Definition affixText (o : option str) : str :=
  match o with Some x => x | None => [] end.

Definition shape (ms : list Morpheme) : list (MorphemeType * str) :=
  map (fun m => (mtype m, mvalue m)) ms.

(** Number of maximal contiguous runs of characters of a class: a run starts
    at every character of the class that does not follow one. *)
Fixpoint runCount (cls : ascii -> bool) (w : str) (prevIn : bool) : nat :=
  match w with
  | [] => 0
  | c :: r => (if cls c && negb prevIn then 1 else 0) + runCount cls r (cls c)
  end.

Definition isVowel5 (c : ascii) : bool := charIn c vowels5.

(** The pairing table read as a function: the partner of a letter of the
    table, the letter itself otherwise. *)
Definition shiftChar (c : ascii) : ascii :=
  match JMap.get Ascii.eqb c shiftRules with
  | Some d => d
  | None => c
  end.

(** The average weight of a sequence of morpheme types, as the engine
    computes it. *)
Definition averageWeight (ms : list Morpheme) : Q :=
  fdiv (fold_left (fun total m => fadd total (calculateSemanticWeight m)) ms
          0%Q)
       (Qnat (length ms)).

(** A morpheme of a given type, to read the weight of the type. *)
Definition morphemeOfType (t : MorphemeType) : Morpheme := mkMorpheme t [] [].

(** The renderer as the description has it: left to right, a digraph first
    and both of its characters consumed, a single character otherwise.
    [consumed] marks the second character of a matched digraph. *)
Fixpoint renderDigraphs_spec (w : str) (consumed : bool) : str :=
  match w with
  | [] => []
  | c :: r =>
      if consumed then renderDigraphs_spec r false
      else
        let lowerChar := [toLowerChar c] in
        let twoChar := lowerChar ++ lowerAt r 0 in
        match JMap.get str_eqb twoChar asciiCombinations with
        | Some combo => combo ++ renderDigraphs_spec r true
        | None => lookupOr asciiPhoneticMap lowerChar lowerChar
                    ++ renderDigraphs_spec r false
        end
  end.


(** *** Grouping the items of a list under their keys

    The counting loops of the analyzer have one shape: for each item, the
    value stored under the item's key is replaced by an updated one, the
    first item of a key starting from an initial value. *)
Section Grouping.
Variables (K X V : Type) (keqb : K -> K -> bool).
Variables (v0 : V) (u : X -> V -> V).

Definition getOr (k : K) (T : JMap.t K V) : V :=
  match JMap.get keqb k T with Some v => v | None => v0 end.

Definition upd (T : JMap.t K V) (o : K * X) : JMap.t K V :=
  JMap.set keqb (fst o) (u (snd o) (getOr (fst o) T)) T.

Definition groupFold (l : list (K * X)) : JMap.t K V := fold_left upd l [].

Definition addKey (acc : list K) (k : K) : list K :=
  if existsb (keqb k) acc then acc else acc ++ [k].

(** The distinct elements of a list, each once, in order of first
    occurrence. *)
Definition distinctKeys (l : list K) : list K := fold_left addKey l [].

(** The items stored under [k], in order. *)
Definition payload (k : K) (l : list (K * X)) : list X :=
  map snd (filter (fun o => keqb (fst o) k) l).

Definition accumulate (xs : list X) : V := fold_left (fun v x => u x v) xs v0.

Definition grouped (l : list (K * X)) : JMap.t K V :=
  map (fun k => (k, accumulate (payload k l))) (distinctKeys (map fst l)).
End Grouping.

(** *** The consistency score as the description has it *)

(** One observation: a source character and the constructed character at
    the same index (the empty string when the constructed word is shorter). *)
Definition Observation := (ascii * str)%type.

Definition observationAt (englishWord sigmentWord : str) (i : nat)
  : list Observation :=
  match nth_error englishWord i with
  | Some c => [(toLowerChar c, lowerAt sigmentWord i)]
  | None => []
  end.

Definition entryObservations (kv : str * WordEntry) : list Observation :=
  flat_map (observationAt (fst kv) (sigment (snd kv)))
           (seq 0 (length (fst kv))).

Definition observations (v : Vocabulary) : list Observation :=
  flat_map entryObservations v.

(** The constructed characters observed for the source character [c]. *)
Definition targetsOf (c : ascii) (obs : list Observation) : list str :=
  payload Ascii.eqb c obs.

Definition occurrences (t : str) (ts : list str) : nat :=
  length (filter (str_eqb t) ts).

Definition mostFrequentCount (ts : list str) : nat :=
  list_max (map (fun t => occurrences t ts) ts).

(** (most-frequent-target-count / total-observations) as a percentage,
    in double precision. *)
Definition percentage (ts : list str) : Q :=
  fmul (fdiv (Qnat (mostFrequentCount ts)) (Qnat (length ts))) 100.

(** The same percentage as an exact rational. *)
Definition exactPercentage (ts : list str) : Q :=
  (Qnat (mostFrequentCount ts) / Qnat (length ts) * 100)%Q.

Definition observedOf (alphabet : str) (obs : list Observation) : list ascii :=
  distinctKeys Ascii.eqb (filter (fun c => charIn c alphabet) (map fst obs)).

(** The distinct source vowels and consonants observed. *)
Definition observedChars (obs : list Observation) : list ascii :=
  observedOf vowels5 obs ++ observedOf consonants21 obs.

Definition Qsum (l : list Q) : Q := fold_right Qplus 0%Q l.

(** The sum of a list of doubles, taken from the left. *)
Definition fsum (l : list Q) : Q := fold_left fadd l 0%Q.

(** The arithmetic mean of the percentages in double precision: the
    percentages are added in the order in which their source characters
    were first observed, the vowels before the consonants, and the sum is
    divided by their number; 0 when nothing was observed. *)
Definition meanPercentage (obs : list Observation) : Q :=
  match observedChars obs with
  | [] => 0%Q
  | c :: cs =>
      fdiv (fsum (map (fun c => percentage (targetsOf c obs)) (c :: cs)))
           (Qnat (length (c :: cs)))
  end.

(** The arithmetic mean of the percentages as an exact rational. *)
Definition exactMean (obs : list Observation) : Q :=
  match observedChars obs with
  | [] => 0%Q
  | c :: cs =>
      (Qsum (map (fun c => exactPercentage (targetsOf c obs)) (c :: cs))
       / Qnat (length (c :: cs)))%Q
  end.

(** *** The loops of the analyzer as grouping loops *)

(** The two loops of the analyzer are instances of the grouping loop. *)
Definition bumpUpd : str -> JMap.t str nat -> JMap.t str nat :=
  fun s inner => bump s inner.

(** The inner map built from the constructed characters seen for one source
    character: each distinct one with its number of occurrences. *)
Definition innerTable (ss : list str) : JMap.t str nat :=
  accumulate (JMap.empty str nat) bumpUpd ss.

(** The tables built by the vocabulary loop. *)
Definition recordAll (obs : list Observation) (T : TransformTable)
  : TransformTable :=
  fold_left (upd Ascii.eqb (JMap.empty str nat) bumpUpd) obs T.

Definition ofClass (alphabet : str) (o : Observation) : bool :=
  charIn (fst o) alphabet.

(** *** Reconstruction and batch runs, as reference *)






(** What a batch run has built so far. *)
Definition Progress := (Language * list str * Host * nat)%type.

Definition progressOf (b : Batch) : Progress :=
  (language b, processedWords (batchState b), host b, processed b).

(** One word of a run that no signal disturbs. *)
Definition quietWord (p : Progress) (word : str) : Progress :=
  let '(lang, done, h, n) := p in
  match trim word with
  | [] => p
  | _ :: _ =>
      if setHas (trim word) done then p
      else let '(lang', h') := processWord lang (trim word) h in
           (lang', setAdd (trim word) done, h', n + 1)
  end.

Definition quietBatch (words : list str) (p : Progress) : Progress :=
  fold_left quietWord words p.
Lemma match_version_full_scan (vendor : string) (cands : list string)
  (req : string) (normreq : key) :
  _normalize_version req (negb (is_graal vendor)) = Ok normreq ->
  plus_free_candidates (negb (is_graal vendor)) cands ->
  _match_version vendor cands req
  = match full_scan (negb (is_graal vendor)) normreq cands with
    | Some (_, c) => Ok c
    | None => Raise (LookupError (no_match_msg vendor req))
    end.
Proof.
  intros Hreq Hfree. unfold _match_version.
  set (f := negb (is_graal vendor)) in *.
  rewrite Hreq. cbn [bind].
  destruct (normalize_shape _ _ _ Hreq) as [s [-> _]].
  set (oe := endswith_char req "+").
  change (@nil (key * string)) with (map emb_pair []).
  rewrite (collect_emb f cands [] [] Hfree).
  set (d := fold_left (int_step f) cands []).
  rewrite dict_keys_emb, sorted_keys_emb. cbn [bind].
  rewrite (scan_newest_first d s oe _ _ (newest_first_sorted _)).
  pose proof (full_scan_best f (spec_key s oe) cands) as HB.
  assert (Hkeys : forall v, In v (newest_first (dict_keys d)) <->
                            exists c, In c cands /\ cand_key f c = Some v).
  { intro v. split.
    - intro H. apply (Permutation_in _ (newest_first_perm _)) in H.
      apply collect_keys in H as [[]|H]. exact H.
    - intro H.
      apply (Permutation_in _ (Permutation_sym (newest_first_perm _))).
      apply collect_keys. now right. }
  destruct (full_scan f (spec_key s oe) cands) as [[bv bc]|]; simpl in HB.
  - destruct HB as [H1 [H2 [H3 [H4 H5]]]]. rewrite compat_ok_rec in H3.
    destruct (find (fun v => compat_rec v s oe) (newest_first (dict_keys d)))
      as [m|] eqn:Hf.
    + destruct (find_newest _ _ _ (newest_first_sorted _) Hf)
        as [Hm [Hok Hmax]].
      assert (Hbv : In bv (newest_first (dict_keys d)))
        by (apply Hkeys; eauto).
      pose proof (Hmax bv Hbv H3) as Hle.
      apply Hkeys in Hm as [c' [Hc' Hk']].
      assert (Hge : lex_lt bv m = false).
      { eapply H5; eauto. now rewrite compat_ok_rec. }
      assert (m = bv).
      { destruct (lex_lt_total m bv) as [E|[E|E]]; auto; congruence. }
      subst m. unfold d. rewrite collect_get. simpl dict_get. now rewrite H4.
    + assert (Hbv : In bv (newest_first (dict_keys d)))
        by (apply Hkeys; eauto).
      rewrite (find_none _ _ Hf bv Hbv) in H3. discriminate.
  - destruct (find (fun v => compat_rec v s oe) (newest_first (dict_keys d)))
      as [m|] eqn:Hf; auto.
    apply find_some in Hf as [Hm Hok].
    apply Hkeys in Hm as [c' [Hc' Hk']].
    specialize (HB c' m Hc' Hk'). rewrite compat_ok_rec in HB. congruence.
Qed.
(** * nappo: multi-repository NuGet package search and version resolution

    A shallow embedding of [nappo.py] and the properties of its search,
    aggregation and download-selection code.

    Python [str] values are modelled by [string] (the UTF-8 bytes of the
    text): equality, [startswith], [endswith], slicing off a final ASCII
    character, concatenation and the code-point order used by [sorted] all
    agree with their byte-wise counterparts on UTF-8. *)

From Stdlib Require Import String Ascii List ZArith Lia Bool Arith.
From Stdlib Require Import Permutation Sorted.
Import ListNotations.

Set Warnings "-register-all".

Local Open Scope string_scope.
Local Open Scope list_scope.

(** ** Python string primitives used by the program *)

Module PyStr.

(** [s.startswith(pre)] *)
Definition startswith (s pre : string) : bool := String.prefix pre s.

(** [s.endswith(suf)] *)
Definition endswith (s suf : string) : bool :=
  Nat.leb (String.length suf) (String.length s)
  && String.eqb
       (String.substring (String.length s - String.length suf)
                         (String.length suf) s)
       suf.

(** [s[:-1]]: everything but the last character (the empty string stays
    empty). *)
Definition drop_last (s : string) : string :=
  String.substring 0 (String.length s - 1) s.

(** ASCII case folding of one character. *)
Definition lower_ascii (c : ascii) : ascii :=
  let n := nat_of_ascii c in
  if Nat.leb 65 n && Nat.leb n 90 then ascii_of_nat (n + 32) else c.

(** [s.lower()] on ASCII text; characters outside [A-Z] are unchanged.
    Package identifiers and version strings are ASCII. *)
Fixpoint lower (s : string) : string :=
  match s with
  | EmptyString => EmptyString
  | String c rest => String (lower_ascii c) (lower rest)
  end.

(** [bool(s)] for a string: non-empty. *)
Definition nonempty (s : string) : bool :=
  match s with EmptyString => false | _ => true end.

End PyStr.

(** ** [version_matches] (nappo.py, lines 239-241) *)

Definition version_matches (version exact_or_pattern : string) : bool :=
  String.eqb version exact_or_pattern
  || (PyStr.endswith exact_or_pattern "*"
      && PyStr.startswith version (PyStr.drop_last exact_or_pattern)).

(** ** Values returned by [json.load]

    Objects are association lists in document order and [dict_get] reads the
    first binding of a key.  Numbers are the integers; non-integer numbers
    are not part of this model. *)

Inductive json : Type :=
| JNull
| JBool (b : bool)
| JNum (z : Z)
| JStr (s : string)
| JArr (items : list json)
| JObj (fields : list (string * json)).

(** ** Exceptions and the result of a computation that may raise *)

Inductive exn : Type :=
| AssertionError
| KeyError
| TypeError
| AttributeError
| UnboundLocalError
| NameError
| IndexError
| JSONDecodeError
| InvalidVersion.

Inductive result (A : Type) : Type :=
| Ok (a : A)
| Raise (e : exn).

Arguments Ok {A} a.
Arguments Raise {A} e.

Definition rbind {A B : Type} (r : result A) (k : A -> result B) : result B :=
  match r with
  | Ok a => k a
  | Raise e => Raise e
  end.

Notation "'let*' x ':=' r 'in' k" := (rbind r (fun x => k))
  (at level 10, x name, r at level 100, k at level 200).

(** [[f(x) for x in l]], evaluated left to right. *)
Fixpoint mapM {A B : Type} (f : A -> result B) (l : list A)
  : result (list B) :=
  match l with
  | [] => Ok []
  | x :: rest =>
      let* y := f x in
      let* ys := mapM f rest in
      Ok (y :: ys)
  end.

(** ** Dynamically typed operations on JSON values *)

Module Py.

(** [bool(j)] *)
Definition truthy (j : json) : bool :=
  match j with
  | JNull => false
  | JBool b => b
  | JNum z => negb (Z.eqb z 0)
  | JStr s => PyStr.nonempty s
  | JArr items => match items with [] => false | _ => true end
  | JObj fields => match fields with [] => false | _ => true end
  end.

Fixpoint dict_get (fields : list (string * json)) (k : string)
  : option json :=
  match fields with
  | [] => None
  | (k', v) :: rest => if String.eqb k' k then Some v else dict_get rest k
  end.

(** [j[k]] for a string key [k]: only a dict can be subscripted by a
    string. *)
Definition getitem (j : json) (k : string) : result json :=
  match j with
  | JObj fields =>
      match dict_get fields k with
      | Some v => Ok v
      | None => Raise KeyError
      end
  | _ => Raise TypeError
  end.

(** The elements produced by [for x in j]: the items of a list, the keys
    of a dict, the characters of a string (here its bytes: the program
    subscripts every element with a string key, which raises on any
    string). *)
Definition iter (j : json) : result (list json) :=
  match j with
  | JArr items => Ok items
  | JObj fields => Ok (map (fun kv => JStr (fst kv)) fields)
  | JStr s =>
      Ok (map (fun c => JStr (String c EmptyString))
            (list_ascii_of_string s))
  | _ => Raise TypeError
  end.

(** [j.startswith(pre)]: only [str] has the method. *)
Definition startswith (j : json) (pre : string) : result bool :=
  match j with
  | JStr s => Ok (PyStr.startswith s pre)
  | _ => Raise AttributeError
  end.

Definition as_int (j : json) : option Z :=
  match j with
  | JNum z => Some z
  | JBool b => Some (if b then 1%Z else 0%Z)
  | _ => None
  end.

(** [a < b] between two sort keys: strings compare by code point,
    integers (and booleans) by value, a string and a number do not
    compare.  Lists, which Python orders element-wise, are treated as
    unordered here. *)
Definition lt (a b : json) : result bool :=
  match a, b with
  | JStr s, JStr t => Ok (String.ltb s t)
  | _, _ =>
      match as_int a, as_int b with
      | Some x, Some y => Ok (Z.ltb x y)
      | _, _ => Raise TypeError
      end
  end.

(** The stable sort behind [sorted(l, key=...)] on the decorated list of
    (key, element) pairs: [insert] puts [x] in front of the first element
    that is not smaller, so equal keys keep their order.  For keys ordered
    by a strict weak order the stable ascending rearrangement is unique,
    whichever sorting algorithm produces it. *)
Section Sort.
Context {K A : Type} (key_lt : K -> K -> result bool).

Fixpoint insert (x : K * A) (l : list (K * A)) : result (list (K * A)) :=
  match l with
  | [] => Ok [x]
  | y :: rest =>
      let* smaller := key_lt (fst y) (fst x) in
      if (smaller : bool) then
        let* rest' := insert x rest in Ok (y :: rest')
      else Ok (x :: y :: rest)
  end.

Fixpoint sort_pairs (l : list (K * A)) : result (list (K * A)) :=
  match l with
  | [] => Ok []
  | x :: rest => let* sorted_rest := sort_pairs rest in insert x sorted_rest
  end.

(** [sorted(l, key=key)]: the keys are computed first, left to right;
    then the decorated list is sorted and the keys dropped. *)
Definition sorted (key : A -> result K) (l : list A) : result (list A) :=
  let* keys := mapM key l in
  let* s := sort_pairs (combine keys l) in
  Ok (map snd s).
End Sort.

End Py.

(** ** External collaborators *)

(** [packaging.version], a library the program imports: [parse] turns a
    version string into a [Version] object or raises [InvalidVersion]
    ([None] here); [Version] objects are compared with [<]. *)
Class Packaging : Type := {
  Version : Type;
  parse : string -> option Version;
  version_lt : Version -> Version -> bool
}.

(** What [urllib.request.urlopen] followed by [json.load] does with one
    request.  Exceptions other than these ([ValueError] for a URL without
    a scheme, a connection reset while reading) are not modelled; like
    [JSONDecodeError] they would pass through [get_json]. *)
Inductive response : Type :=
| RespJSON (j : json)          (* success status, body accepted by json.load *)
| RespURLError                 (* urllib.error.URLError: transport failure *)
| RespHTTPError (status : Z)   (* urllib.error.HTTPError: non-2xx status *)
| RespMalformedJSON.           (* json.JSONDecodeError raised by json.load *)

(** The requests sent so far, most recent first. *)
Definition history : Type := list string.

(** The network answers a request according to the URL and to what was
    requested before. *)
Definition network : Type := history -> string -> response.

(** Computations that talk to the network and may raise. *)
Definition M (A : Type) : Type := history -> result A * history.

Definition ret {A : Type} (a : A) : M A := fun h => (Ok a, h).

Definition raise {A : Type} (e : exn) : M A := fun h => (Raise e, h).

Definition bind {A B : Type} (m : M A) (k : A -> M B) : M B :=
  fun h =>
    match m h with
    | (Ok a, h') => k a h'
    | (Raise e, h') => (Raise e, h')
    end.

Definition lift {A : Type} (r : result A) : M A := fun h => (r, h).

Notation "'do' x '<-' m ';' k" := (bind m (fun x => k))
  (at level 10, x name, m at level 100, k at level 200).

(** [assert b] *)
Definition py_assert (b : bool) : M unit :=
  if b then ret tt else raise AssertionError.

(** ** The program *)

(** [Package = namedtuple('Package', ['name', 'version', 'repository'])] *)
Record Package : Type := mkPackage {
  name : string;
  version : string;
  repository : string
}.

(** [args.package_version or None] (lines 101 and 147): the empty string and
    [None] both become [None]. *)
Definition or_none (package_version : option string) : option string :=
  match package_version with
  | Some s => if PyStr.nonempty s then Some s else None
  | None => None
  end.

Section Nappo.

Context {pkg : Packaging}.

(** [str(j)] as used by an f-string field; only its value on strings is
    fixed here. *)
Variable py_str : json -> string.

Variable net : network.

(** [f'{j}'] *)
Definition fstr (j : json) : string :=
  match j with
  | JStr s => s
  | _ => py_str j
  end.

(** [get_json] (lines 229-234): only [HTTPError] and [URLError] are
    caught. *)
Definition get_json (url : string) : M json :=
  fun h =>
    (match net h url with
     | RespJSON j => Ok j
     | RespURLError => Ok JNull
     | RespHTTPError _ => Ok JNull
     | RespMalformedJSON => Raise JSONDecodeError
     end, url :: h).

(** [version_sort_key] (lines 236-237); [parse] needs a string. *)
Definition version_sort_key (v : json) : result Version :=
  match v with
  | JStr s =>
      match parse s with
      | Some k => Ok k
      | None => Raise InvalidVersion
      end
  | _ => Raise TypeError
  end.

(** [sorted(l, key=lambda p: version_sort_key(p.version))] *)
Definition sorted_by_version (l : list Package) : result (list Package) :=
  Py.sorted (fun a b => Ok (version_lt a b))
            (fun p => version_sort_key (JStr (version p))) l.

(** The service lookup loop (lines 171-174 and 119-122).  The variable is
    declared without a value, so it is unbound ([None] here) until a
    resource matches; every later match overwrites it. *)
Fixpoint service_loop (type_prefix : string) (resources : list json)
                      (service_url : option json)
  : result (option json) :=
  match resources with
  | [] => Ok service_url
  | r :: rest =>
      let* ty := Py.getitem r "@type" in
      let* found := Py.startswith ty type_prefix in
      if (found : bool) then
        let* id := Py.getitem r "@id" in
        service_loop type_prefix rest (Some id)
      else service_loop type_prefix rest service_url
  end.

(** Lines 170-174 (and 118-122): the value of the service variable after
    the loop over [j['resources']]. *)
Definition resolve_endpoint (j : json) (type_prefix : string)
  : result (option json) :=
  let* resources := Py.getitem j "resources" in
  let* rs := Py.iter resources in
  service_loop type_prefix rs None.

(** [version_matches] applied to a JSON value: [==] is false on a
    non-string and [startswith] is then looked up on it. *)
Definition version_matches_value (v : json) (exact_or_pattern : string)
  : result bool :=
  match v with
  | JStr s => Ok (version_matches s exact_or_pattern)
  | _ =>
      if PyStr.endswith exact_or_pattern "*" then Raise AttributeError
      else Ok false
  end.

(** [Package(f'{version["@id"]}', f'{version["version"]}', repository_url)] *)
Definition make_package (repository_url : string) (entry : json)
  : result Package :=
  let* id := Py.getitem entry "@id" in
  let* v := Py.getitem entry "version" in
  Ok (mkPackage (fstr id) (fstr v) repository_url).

===

What you give back should be exactly the lines of the data above from the line with "match a, b with" through the line with "if (smaller : bool) then", both of those included, and nothing more.

**Answer to this problem**
  match a, b with
  | JStr s, JStr t => Ok (String.ltb s t)
  | _, _ =>
      match as_int a, as_int b with
      | Some x, Some y => Ok (Z.ltb x y)
      | _, _ => Raise TypeError
      end
  end.

(** The stable sort behind [sorted(l, key=...)] on the decorated list of
    (key, element) pairs: [insert] puts [x] in front of the first element
    that is not smaller, so equal keys keep their order.  For keys ordered
    by a strict weak order the stable ascending rearrangement is unique,
    whichever sorting algorithm produces it. *)
Section Sort.
Context {K A : Type} (key_lt : K -> K -> result bool).

Fixpoint insert (x : K * A) (l : list (K * A)) : result (list (K * A)) :=
  match l with
  | [] => Ok [x]
  | y :: rest =>
      let* smaller := key_lt (fst y) (fst x) in
      if (smaller : bool) then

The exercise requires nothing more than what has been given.